DIRECTED SEARCH PROCESS DRIVEN BY LEVY MOTION WITH STOCHASTIC RESETTING

In this paper, we demonstrate how certain active transport processes in living cells can be modeled based on a directed search process driven by Levy motion with stochastic resetting. We focus on the motor-driven intracellular transport of vesicles to synaptic targets in the axons and dendrites of neurons, where the restart duration of the search process after reset is finite, and comprises a finite return time and a refractory period. We employ a probabilistic renewal method to calculate the splitting probabilities and conditional mean first passage times (MFPTs) for capture by a finite array of contiguous targets. We consider two different search scenarios: bounded search on the interval [0, L ], where L denotes the length of the array, with a refractory boundary at x = 0 and a reflecting boundary at x = L (Model A), and partially bounded search on the half-line (Model B).
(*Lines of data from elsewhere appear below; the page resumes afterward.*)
(* ===== verification/Scoped.v ===== *)
(** * Scoped reference names

    [link-replication/src/refs.rs], [refs/lit.rs], [refs/scoped.rs] and
    [refs/parsed.rs]: where the references of a peer live.  What a peer owns is
    [refs/<category>/<name>]; what it replicates of others is
    [refs/remotes/<peer>/<category>/<name>]; a name that is parsed becomes a
    remote (if any) and what that remote owns, with the [rad] category split into
    its known references.  How peer ids and URNs are written is an interface
    ([PeerNames], [Urn]): their encodings come from a library. *)
From stdpp Require Import base list gmap.
From Stdlib Require Import NArith Lia Ascii.
From Stdlib Require String.
Import String.StringSyntax.
From S2P Require Import Prelude RefFormat RefName.
Import Name.
#[local] Open Scope N_scope.

(** ** Peer ids and URNs as reference name components *)

(** [PeerId::default_encoding] and [PeerId::from_str] ([link-crypto/src/peer.rs]):
    the encoding is a single component and is read back.  Reading expects that there is data, and
    may panic; [Keys.v] has the definitions for keys as bytes. *)
Class PeerNames := {
  default_encoding : N -> list N;
  peer_from_str : list N -> outcome (option N);
  peer_roundtrip p : peer_from_str (default_encoding p) = Done (Some p);
  peer_refstr p : is_refstr (default_encoding p);
  peer_slash p : slash ∉ default_encoding p;
}.

(** Reading a peer id never panics; [peer_never_panics] of [Keys.v] has it of the code. *)
Class PeerNamesTotal `{PeerNames} : Prop := peer_total s : peer_from_str s <> Panic.
(* ===== verification/Refdb.v ===== *)
(** * Reference databases of the replication

    [link-replication/src/refdb.rs]: the updates replication asks for, what a
    database answers, and the traits; [refdb/mem.rs]: the in-memory database that
    stages updates during a run; [io/refdb.rs]: the database on disk, which turns
    updates into edits of a git transaction under the policies of the updates.

    The transaction is gitoxide's: a parameter, with what its documentation says of
    it in [TxLaws]. *)
From stdpp Require Import base list gmap.
From Stdlib Require Import NArith Lia.
From S2P Require Import Prelude Effects RefFormat RefName LinkRefs.
Import Name.
#[local] Open Scope N_scope.

Inductive Policy : Type := Abort | Reject | Allow.
#[export] Instance policy_eq_dec : EqDecision Policy.
Proof. solve_decision. Defined.

Record SymrefTarget : Type := MkSymrefTarget {
  sym_name : list N;
  sym_target : N;
}.
#[export] Instance symref_target_eq_dec : EqDecision SymrefTarget.
Proof. solve_decision. Defined.

Inductive Update : Type :=
| Direct (name : list N) (target : N) (no_ff : Policy)
| Symbolic (name : list N) (target : SymrefTarget) (type_change : Policy)
| Prune (name : list N) (prev : N + list N).
#[export] Instance update_eq_dec : EqDecision Update.
Proof. solve_decision. Defined.

Definition refname (u : Update) : list N :=
  match u with Direct n _ _ | Symbolic n _ _ | Prune n _ => n end.

Inductive Updated : Type :=
| UpdatedDirect (name : list N) (target : N)
| UpdatedSymbolic (name : list N) (target : list N)
| UpdatedPrune (name : list N).

Record Applied : Type := MkApplied {
  rejected : list Update;
  updated : list Updated;
}.
Definition applied_default : Applied := MkApplied [] [].
Definition applied_append (a b : Applied) : Applied :=
  MkApplied (rejected a ++ rejected b) (updated a ++ updated b).

Record Ref : Type := MkRef {
  ref_name : list N;
  ref_target : N + list N;
  peeled : N;
}.

(** ** The traits

    [Er] stands for the boxed errors of the implementations. *)
Class Refdb (Er D : Type) := {
  refname_to_id : D -> list N -> result Er (option N);
  refdb_update : list Update -> st D Er Applied;
  refdb_reload : st D Er unit;
}.

Class RefScan (Er D : Type) := {
  scan : D -> option (list N) -> result Er (list (result Er Ref));
}.

Class Odb (Er D : Type) := {
  odb_contains : D -> N -> bool;
  odb_is_in_ancestry_path : D -> N -> N -> result Er bool;
}.

(** ** The in-memory database *)

(** The order in which a [HashMap] iterates is unspecified. *)
Class HashIter := {
  hash_iter : forall V, gmap (list N) V -> list (list N * V);
  hash_iter_perm V (m : gmap (list N) V) : hash_iter V m ≡ₚ map_to_list m;
}.
Arguments hash_iter {HashIter V} m.

Definition list_hash : HashIter := {|
  hash_iter := fun V m => map_to_list m;
  hash_iter_perm := fun V m => reflexivity (map_to_list m);
|}.

Record Mem : Type := MkMem { mem_refs : gmap (list N) N }.
Definition mem_default : Mem := MkMem ∅.

Definition mem_refname_to_id (m : Mem) (name : list N) : option N := mem_refs m !! name.

(** One round of [Mem]::update]. *)
Definition mem_update_one (acc : Applied * Mem) (up : Update) : Applied * Mem :=
  let '(ap, m) := acc in
  match up with
  | Direct name target _ =>
      (MkApplied (rejected ap) (updated ap ++ [UpdatedDirect name target]),
       MkMem (<[name := target]> (mem_refs m)))
  | Symbolic name target _ =>
      (MkApplied (rejected ap) (updated ap ++ [UpdatedSymbolic name (sym_name target)]),
       MkMem (<[name := sym_target target]> (mem_refs m)))
  | Prune name _ =>
      (match mem_refs m !! name with
       | Some _ => MkApplied (rejected ap) (updated ap ++ [UpdatedPrune name])
       | None => ap
       end,
       MkMem (delete name (mem_refs m)))
  end.

Definition mem_update (ups : list Update) (m : Mem) : Applied * Mem :=
  foldl mem_update_one (applied_default, m) ups.

#[export] Instance mem_refdb {Er} : Refdb Er Mem := {|
  refname_to_id := fun m n => Ok (mem_refname_to_id m n);
  refdb_update := fun ups m => let '(ap, m) := mem_update ups m in (EOk ap, m);
  refdb_reload := fun m => (EOk tt, m);
|}.

(** [str::starts_with]. *)
Definition starts_with (s p : list N) : bool := bool_decide (take (length p) s = p).

(** The iterator [Scan], to its end: [next] ends it when an entry does not match. *)
Fixpoint mem_scan_loop (pref : option (list N)) (entries : list (list N * N)) : list Ref :=
  match entries with
  | [] => []
  | (k, v) :: entries =>
      if match pref with None => true | Some p => starts_with k p end
      then MkRef k (inl v) v :: mem_scan_loop pref entries
      else []
  end.

Definition mem_scan `{HashIter} (m : Mem) (pref : option (list N)) : list Ref :=
  mem_scan_loop pref (hash_iter (mem_refs m)).

#[export] Instance mem_refscan {Er} `{HashIter} : RefScan Er Mem := {|
  scan := fun m pref => Ok (Ok <$> mem_scan m pref);
|}.

(** What a sequence of updates leaves under a name: the last one that names it. *)
Definition staged (m : gmap (list N) N) (ups : list Update) (name : list N) : option N :=
  foldl (fun cur up =>
    if decide (refname up = name) then
      match up with
      | Direct _ t _ => Some t
      | Symbolic _ t _ => Some (sym_target t)
      | Prune _ _ => None
      end
    else cur) (m !! name) ups.

Lemma mem_update_app ups ups' m :
  mem_update (ups ++ ups') m = foldl mem_update_one (mem_update ups m) ups'.
Proof. apply foldl_app. Qed.

Lemma mem_update_lookup ups m name :
  mem_refs (mem_update ups m).2 !! name = staged (mem_refs m) ups name.
Proof.
  unfold mem_update, staged. generalize applied_default as ap. revert m.
  induction ups as [|up ups IH]; intros m ap; [done|]. cbn [foldl]. unfold mem_update_one at 2.
  destruct up as [n t p|n t p|n p]; rewrite IH; cbn [refname mem_refs];
    (case_decide as Hn; [subst n|]).
  - by rewrite lookup_insert_eq.
  - by rewrite lookup_insert_ne.
  - by rewrite lookup_insert_eq.
  - by rewrite lookup_insert_ne.
  - by rewrite lookup_delete_eq.
  - by rewrite lookup_delete_ne.
Qed.

(** [mem_scan_incomplete]: the scan of the in-memory database with a prefix ends at the
    first entry that does not match, so that it finds every matching entry exactly
    when the iteration order of the map happens to put the matching ones first;
    without a prefix it finds all. *)
Theorem mem_scan_incomplete `{HashIter} (m : Mem) (p : list N) :
  ref_name <$> mem_scan m None = (hash_iter (mem_refs m)).*1 /\
  (mem_scan m (Some p) = (fun kv => MkRef kv.1 (inl kv.2) kv.2) <$>
      filter (fun kv => starts_with kv.1 p = true) (hash_iter (mem_refs m)) <->
   exists front back, hash_iter (mem_refs m) = front ++ back /\
     Forall (fun kv => starts_with kv.1 p = true) front /\
     Forall (fun kv => starts_with kv.1 p = false) back).
Proof.
  unfold mem_scan. generalize (hash_iter (mem_refs m)) as es. intros es. split.
  { induction es as [|[k v] es IH]; [done|]. cbn. by rewrite IH. }
  induction es as [|[k v] es IH]; [split; [by exists [], []|done]|]. cbn [mem_scan_loop].
  destruct (starts_with k p) eqn:Hk.
  - rewrite filter_cons_True by done. cbn [fmap list_fmap]. split.
    + intros [= Hes]. apply IH in Hes as (front & back & -> & Hf & Hb).
      exists ((k, v) :: front), back. split_and!; [done|by constructor|done].
    + intros (front & back & Heq & Hf & Hb). f_equal. apply IH.
      destruct front as [|kv front]; [simpl in Heq; subst; inversion Hb; simplify_eq/=; congruence|].
      injection Heq as <- ->. exists front, back. by inversion_clear Hf.
  - rewrite filter_cons_False by (simpl; congruence). split.
    + intros Hnil. exists [], ((k, v) :: es). split_and!; [done|done|]. constructor; [done|].
      symmetry in Hnil. apply fmap_nil_inv in Hnil. apply Forall_forall. intros [k' v'] Hin.
      apply not_true_iff_false. intros Hp.
      assert ((k', v') ∈ filter (fun kv => starts_with kv.1 p = true) es) as Hin'
        by (by apply list_elem_of_filter).
      rewrite Hnil in Hin'. by apply elem_of_nil in Hin'.
    + intros (front & back & Heq & Hf & Hb).
      destruct front as [|kv front].
      * simpl in Heq. subst. inversion_clear Hb. rewrite filter_none; [done|].
        eapply Forall_impl; [done|]. intros ? Hs. simpl. by rewrite Hs.
      * injection Heq as <- _. inversion Hf. simplify_eq/=. congruence.
Qed.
In the latter case, the probability that the particle cannot find a target in the absence of resetting is nonzero. We show that both models have the same splitting probability, and that increasing the resetting rate r increases the splitting probability. Furthermore, the MFPTs of Model A are monotonically increasing with respect to r, whereas the MFPTs of Model B are nonmonotone with respect to r, with a minimum at an optimal resetting rate.